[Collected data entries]
Lemma reached ss h : Forall allows ss -> steps ss newHub = Some h -> inv h /\ ends h.
Proof.
  assert (ends newHub) as Hnew by (split; cbn; try done; intros; set_solver). generalize inv_new, Hnew. generalize newHub. intros h0 Hinv Hends Hall. revert h0 Hinv Hends.
  induction Hall as [|s ss Hs Hall IH]; intros h0 Hinv Hends; cbn; [by intros [= <-]|].
  destruct (step s h0) as [h1|] eqn:E; [|done]. apply IH; [by eapply inv_step|by eapply ends_step].
Qed.
End Steps.
End Safe.

Section Reached.
Context (range : gmap string bucket -> list (string * bucket)) (order : gset nat -> list nat).
Context (Origin_ : string) (csrfOK : string -> string -> bool) (watch : bool) (owner : string -> string).

(** C5. No grant is lost sight of: after any interleaving of clients, sources,
    writers and the panel's writes, a topic an open connection holds is one its user
    may see now, or one whose instance is gone, or whose grant ran out by itself, or
    something has still to decide about it: the grant's change not yet announced or
    its recheck under way, or the subscribing client's second look.  So a change
    that races a subscription is never missed by both. *)
Theorem grants_followed ss h c x t sid :
  (forall s c, c ∈ order s <-> c ∈ s) -> steps range order Origin_ csrfOK watch owner ss newHub = Some h ->
  conns h !! c = Some x -> closedWith x = None -> subs x !! t = Some sid ->
  exists s, objects h !! sid = Some s /\ sTopic s = t /\
    (sInstance s ∉ gone h -> SGrantExpires (userID (cUser x)) (sInstance s) ∉ ss ->
       can false h (cUser x) (actionOf t) (sInstance s) = true \/ pending (settles c t sid (userID (cUser x)) (sInstance s)) h).
Proof.
  intros Horder Hrun Hx Hop Hsid. set (lapsed := fun u i => SGrantExpires u i ∈ ss).
  assert (Forall (allows lapsed) ss) as Hall by (apply Forall_forall; intros s Hs; by destruct s).
  destruct (reached lapsed _ _ _ _ _ _ Horder ss h Hall Hrun) as [Hinv _]. destruct (inv_sub _ _ Hinv _ _ _ _ Hx Hsid) as (s & Hs & Et).
  exists s. split_and!; [done..|]. intros Hgone Hnl. destruct (inv_main _ _ Hinv c x t sid s Hx Hop Hsid Hs Hgone) as [[?|?]|?]; [by left|done|by right].
Qed.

■ WHAT IS EXPECTED:
Nothing but the lines from the one with "induction Hall as" through the final line of the records above should appear, each copied exactly.

■ TASK ANSWER:
  induction Hall as [|s ss Hs Hall IH]; intros h0 Hinv Hends; cbn; [by intros [= <-]|].
  destruct (step s h0) as [h1|] eqn:E; [|done]. apply IH; [by eapply inv_step|by eapply ends_step].
Qed.
End Steps.
End Safe.

Section Reached.
Context (range : gmap string bucket -> list (string * bucket)) (order : gset nat -> list nat).
Context (Origin_ : string) (csrfOK : string -> string -> bool) (watch : bool) (owner : string -> string).

(** C5. No grant is lost sight of: after any interleaving of clients, sources,
    writers and the panel's writes, a topic an open connection holds is one its user
    may see now, or one whose instance is gone, or whose grant ran out by itself, or
    something has still to decide about it: the grant's change not yet announced or
    its recheck under way, or the subscribing client's second look.  So a change
    that races a subscription is never missed by both. *)
Theorem grants_followed ss h c x t sid :
  (forall s c, c ∈ order s <-> c ∈ s) -> steps range order Origin_ csrfOK watch owner ss newHub = Some h ->
  conns h !! c = Some x -> closedWith x = None -> subs x !! t = Some sid ->
  exists s, objects h !! sid = Some s /\ sTopic s = t /\
    (sInstance s ∉ gone h -> SGrantExpires (userID (cUser x)) (sInstance s) ∉ ss ->
       can false h (cUser x) (actionOf t) (sInstance s) = true \/ pending (settles c t sid (userID (cUser x)) (sInstance s)) h).
Proof.
  intros Horder Hrun Hx Hop Hsid. set (lapsed := fun u i => SGrantExpires u i ∈ ss).
  assert (Forall (allows lapsed) ss) as Hall by (apply Forall_forall; intros s Hs; by destruct s).
  destruct (reached lapsed _ _ _ _ _ _ Horder ss h Hall Hrun) as [Hinv _]. destruct (inv_sub _ _ Hinv _ _ _ _ Hx Hsid) as (s & Hs & Et).
  exists s. split_and!; [done..|]. intros Hgone Hnl. destruct (inv_main _ _ Hinv c x t sid s Hx Hop Hsid Hs Hgone) as [[?|?]|?]; [by left|done|by right].
Qed.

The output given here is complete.